[Stored items]
╔══

(* ===== verification/SxvmCorrect.v ===== *)
(** * What the checked runtime promises (src/arch/common/sxvm.c)

    The machine invariant that ties a run to the checker's state table, and
    the properties of [sxvm_check] and [sxvm_run]. *)

From S2P Require Import Prelude Sxvm SxvmDomain SxvmShape SxvmSound.

(** ** The invariant of a checked run *)

Section Checked.
Context {C : Type} (prog : list sxvm_insn) (body : array Z) (st : array sx_state).
Context (env : option (sxvm_env C)).
Context (Htyped : Forall insn_typed prog) (Hloops : loops_ok prog body).
Context (Hjumps : forall j, 0 <= j < lenz prog -> jump_bad prog body j (insn_at prog j) = false).
Context (Hwf : wf_table st) (Htable : table_ok prog 0 (lenz prog) st).

Abbreviation at_ i := (insn_at prog i).
Abbreviation len_ i := (d (insn_at prog i)).

Definition covered (m : vm C) : Prop :=
  0 <= pc m < lenz prog /\ reached (st (pc m)) = true /\
  covers (st (pc m)) (regs m) (vinit m).

(** Outside every loop. *)
Definition outside (m : vm C) : Prop :=
  covered m /\ lb0 m < 0 /\ body (pc m) < 0 /\ steps m + after prog body (pc m) <= after prog body 0.

(** In a pass of the loop at [i], [pc m] up to one past the body. *)
Definition inside (i : Z) (m : vm C) : Prop :=
  covered m /\ 0 <= i < lenz prog /\ is_loop (op (at_ i)) = true /\
  lb0 m = i + 1 /\ lb1 m = i + len_ i /\ i + 1 <= pc m <= i + len_ i + 1 /\ 1 <= rem m /\
  reached (st i) = true /\
  covers (widen prog i (len_ i) (st i)) (regs m) (vinit m) /\
  steps m + (rem m - 1) * len_ i + (i + len_ i + 1 - pc m)
    + after prog body (i + len_ i + 1) <= after prog body 0.

Definition inv (m : vm C) : Prop :=
  wf_vm m /\ (outside m \/ exists i, inside i m).

(** Ready to execute: an ended pass has been accounted for. *)
Definition ready (m : vm C) : Prop :=
  wf_vm m /\ (outside m \/ exists i, inside i m /\ pc m <= i + len_ i).

Lemma body_writes i y :
  0 <= i < lenz prog -> is_loop (op (at_ i)) = true ->
  In y (loop_body prog i (len_ i)) -> writes_reg (op y) = true -> reg_ok (d y).
Proof.
  intros Hi Hl Hy Hw. pose proof (insn_at_typed prog i Htyped) as Ht.
  apply loop_body_in in Hy as (k & Hk & Hkn & ->); [|lia|apply Ht].
  apply writes_reg_ok; [apply (lo_shape _ _ Hloops); lia|by apply insn_at_typed|done].
Qed.

(** The edge a LOOP sends into its body is its widened entry state. *)
Lemma loop_entry i :
  0 <= i < lenz prog -> is_loop (op (at_ i)) = true -> reached (st i) = true ->
  i + 1 < lenz prog /\ reached (st (i + 1)) = true /\
  state_le (widen prog i (len_ i) (st i)) (st (i + 1)).
Proof.
  intros Hi Hl Hr. destruct (Htable i) as (es & He & Hin); [lia|done|].
  unfold transfer in He. destruct (read_check _ _); [done|]. unfold transfer_switch in He.
  assert (Hdec : sx_decode (op (at_ i)) = Some SX_LOOP).
  { unfold is_loop in Hl. apply Z.eqb_eq in Hl. by rewrite Hl. }
  rewrite Hdec in He. injection He as <-.
  destruct (Hin (i + 1) (mark_reached (widen prog i (len_ i) (st i)))) as [? H]; [by left|].
  destruct H as [? Hle]; [lia|]. done.
Qed.
(** The clients reason with the lemmas above; [vm_compute] still evaluates. *)
#[global] Opaque sha256 hmac_sha256.
(** The hash table is a finite map. After any sequence of insertions
    into a fresh table, [idx_find] finds exactly the keys of the map built by
    the same insertions (first write wins, at most [cap] keys), in a slot that
    holds the key and its sector, and reports every other id absent; the
    entry count is the size of the map. *)
Theorem idx_refines ix0 total l (Hl : Forall (fun p => snd p <> 0) l) :
  let ix := idx_add_all (idx_reset (idx_set_cap ix0 total)) l in
  let m := map_add_all (g_idx_cap ix) ∅ l in
  idx_count ix = Z.of_nat (size m) /\
  forall id, match m !! id with
    | Some sec => 0 <= idx_find ix id < ARK_IDX_SLOTS /\ g_idx ix (idx_find ix id) = Slot id sec
    | None => idx_find ix id = -1
    end.
Proof.
  intros ix m. pose proof (cap_bound ix0 total) as Hc.
  destruct (add_all_rep l _ _ (reset_rep (idx_set_cap ix0 total)) Hl) as [R E].
  { change (g_idx_cap (idx_reset ?x)) with (g_idx_cap x). unfold ARK_IDX_SLOTS. lia. }
  fold ix in R, E. rewrite <- E in R. fold m in R.
  split; [apply (rep_size _ _ R)|]. intros id. apply (find_spec _ _ R).
Qed.

(** Two ids that hash to the same slot, the second refused at the limit. *)
Lemma idx_refines_witness :
  let ix := idx_add_all (idx_reset (idx_set_cap (Index empty_slots 0 0) 2))
    [([1; 2; 3; 4; 5], 7); ([1; 2; 3; 4; 6], 9); ([1; 2; 3; 4; 5], 8); ([2], 3)] in
  idx_count ix = 2 /\ slot_sec (g_idx ix (idx_find ix [1; 2; 3; 4; 5])) = 7 /\
  slot_sec (g_idx ix (idx_find ix [1; 2; 3; 4; 6])) = 9 /\ idx_find ix [2] = -1.
Proof.
  destruct (idx_refines (Index empty_slots 0 0) 2
    [([1; 2; 3; 4; 5], 7); ([1; 2; 3; 4; 6], 9); ([1; 2; 3; 4; 5], 8); ([2], 3)]) as [Hn Hf].
  { repeat constructor; done. }
  pose proof (Hf [1; 2; 3; 4; 5]) as H1. pose proof (Hf [1; 2; 3; 4; 6]) as H2. pose proof (Hf [2]) as H3.
  clear Hf. cbv zeta.
  match type of Hn with _ = ?x => replace x with 2 in Hn by (vm_compute; reflexivity) end.
  match type of H1 with match ?x with _ => _ end => replace x with (Some 7) in H1 by (vm_compute; reflexivity) end.
  match type of H2 with match ?x with _ => _ end => replace x with (Some 9) in H2 by (vm_compute; reflexivity) end.
  match type of H3 with match ?x with _ => _ end => replace x with (@None Z) in H3 by (vm_compute; reflexivity) end.
  destruct H1 as [_ ->], H2 as [_ ->]. repeat split; assumption.
Defined.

╚══

Exercise:
Your answer must be a copy of every line in the data above that holds the string "done".

Written answer:
  apply writes_reg_ok; [apply (lo_shape _ _ Hloops); lia|by apply insn_at_typed|done].
  intros Hi Hl Hr. destruct (Htable i) as (es & He & Hin); [lia|done|].
  unfold transfer in He. destruct (read_check _ _); [done|]. unfold transfer_switch in He.
  destruct H as [? Hle]; [lia|]. done.
  { repeat constructor; done. }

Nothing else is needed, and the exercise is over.